(* ===== verification/Serial.v ===== *)
(** * Serial commits

    [CommitSnapshot] conforms to the invariant of [Race], statement by
    statement, and so the successful commits of a table are in one order, each
    with an earlier snapshot for its parent. *)
From S2P Require Import Prelude Prog Protocol LRU MVCC Lock Models PartitionSpec GoJson Postgres World LockPool.
From S2P Require Import PgClient PgFacts Reads Registry Commit Wf Race.

Section serial.
Context `{Postgres} `{GoText}.
Context (ids : string -> option Z).

(** ** The statements of the commit *)

(** A program that moves no ghost state. *)
Definition stays {A} (g : ghost) (p : Prog Sys A) : Prop :=
  forall Q : A -> ghost -> Prop, (forall a, Q a g) -> conforms (races ids) g p Q.

Lemma stays_ret {A} g (a : A) : stays g (Ret a).
Proof. intros Q HQ. apply HQ. Qed.

Lemma stays_bind {A B} g (p : Prog Sys A) (k : A -> Prog Sys B) :
  stays g p -> (forall a, stays g (k a)) -> stays g (bind p k).
Proof. intros Hp Hk Q HQ. apply conforms_bind, Hp. intros a. by apply Hk. Qed.

Lemma stays_for_each {A} g (l : list A) (f : A -> Prog Sys (result unit)) :
  (forall x, stays g (f x)) -> stays g (for_each l f).
Proof.
  intros Hf. induction l as [|x l IH]; cbn; [apply stays_ret|]. apply stays_bind; [done|].
  intros []; [done | apply stays_ret].
Qed.

(** The ghost of a call inside its transaction. *)
Definition inside (c : call) (l : nat) (tx : Z) (w : work) : ghost := mkGhost c (ExclusiveBy l) (Some tx) (InTx w).

Lemma stays_in_tx {A} c l tx w (st : Stmt A) :
  monotone st -> aside st -> stays (inside c l tx w) (on_pg (in_tx tx st)).
Proof. intros Hm Ha Q HQ. by eapply conforms_aside. Qed.

Lemma stays_tx_query_row {A} c l tx w (st : Stmt (list A)) :
  monotone st -> aside st -> stays (inside c l tx w) (tx_query_row tx st).
Proof. intros Hm Ha. apply stays_bind; [by apply stays_in_tx | intros; apply stays_ret]. Qed.

Lemma aside_select {A} (f : DB -> A) : aside (select f).
Proof. by intros now d q a eff q' [= <- <- <-] d'. Qed.

Lemma stays_InsertPartitionTx c l tx w name n part : stays (inside c l tx w) (InsertPartitionTx tx name n part).
Proof.
  apply stays_bind; [apply stays_tx_query_row; [apply monotone_select | apply aside_select]|].
  intros [id|e]; [|apply stays_ret]. apply stays_bind; [|intros []; apply stays_ret].
  apply stays_in_tx; [unfold sql_insert_partition; solve_monotone|].
  intros now d q a eff q' Hst. unfold sql_insert_partition in Hst. by stmt_cases Hst.
Qed.

Lemma stays_MarkPartitionDeletedTx c l tx w name key n :
  stays (inside c l tx w) (MarkPartitionDeletedTx tx name key n).
Proof.
  apply stays_bind; [apply stays_tx_query_row; [apply monotone_select | apply aside_select]|].
  intros [id|e]; [|apply stays_ret]. apply stays_bind; [|intros []; apply stays_ret].
  apply stays_in_tx; [apply monotone_modify|].
  intros now d q a eff q' Hst. unfold sql_mark_deleted in Hst. by stmt_cases Hst.
Qed.

Lemma stays_insert_manifest c l tx w needed mf : stays (inside c l tx w) (insert_manifest tx needed mf).
Proof.
  unfold insert_manifest. destruct needed; [|apply stays_ret].
  apply stays_bind; [|intros []; apply stays_ret].
  apply stays_tx_query_row; [unfold sql_insert_manifest_file; solve_monotone|].
  intros now d q a eff q' Hst. unfold sql_insert_manifest_file in Hst. by stmt_cases Hst.
Qed.

Lemma stays_InsertManifestListTx c l tx w n id count : stays (inside c l tx w) (InsertManifestListTx tx n id count).
Proof.
  apply stays_tx_query_row; [unfold sql_insert_manifest_list; solve_monotone|].
  intros now d q a eff q' Hst. unfold sql_insert_manifest_list in Hst. by stmt_cases Hst.
Qed.

(** The id of the call's table, before the transaction has written. *)
Lemma conforms_table_id c l tx (Q : result Z -> ghost -> Prop) :
  (forall e, Q (Err e) (inside c l tx Nothing)) ->
  (forall id, ids (c_table c) = Some id -> Q (Ok id) (inside c l tx Nothing)) ->
  conforms (races ids) (inside c l tx Nothing) (tx_query_row tx (sql_select_table_id (c_table c))) Q.
Proof.
  intros Herr Hok. apply conforms_bind. eapply conforms_in_tx; [done | done | apply monotone_select | apply Herr|].
  intros s start log a eff q _ Hids _ Hdoes _ [= <- <- <-]. exists Nothing. split_and!; [|done|].
  { intros d. rewrite tx_view_snoc. apply Hdoes. }
  apply conforms_ret. rewrite first_row_table_id.
  replace (table_id (c_table c) (tx_view log (db s))) with (ids (c_table c)).
  2: { change (ids (c_table c)) with (ids (g_table (inside c l tx Nothing))). rewrite <- Hids.
       unfold table_id, live_table. by rewrite (proj1 (Hdoes _)). }
  destruct (ids (c_table c)) as [id|]; [by apply Hok | apply Herr].
Qed.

Required work
Retype only the stretch of lines above starting at the one with "(in_tx tx st))." and stopping at the one with "Proof. by intros", exactly as written, with both kept.

Response below
  monotone st -> aside st -> stays (inside c l tx w) (on_pg (in_tx tx st)).
Proof. intros Hm Ha Q HQ. by eapply conforms_aside. Qed.

Lemma stays_tx_query_row {A} c l tx w (st : Stmt (list A)) :
  monotone st -> aside st -> stays (inside c l tx w) (tx_query_row tx st).
Proof. intros Hm Ha. apply stays_bind; [by apply stays_in_tx | intros; apply stays_ret]. Qed.

Lemma aside_select {A} (f : DB -> A) : aside (select f).
Proof. by intros now d q a eff q' [= <- <- <-] d'. Qed.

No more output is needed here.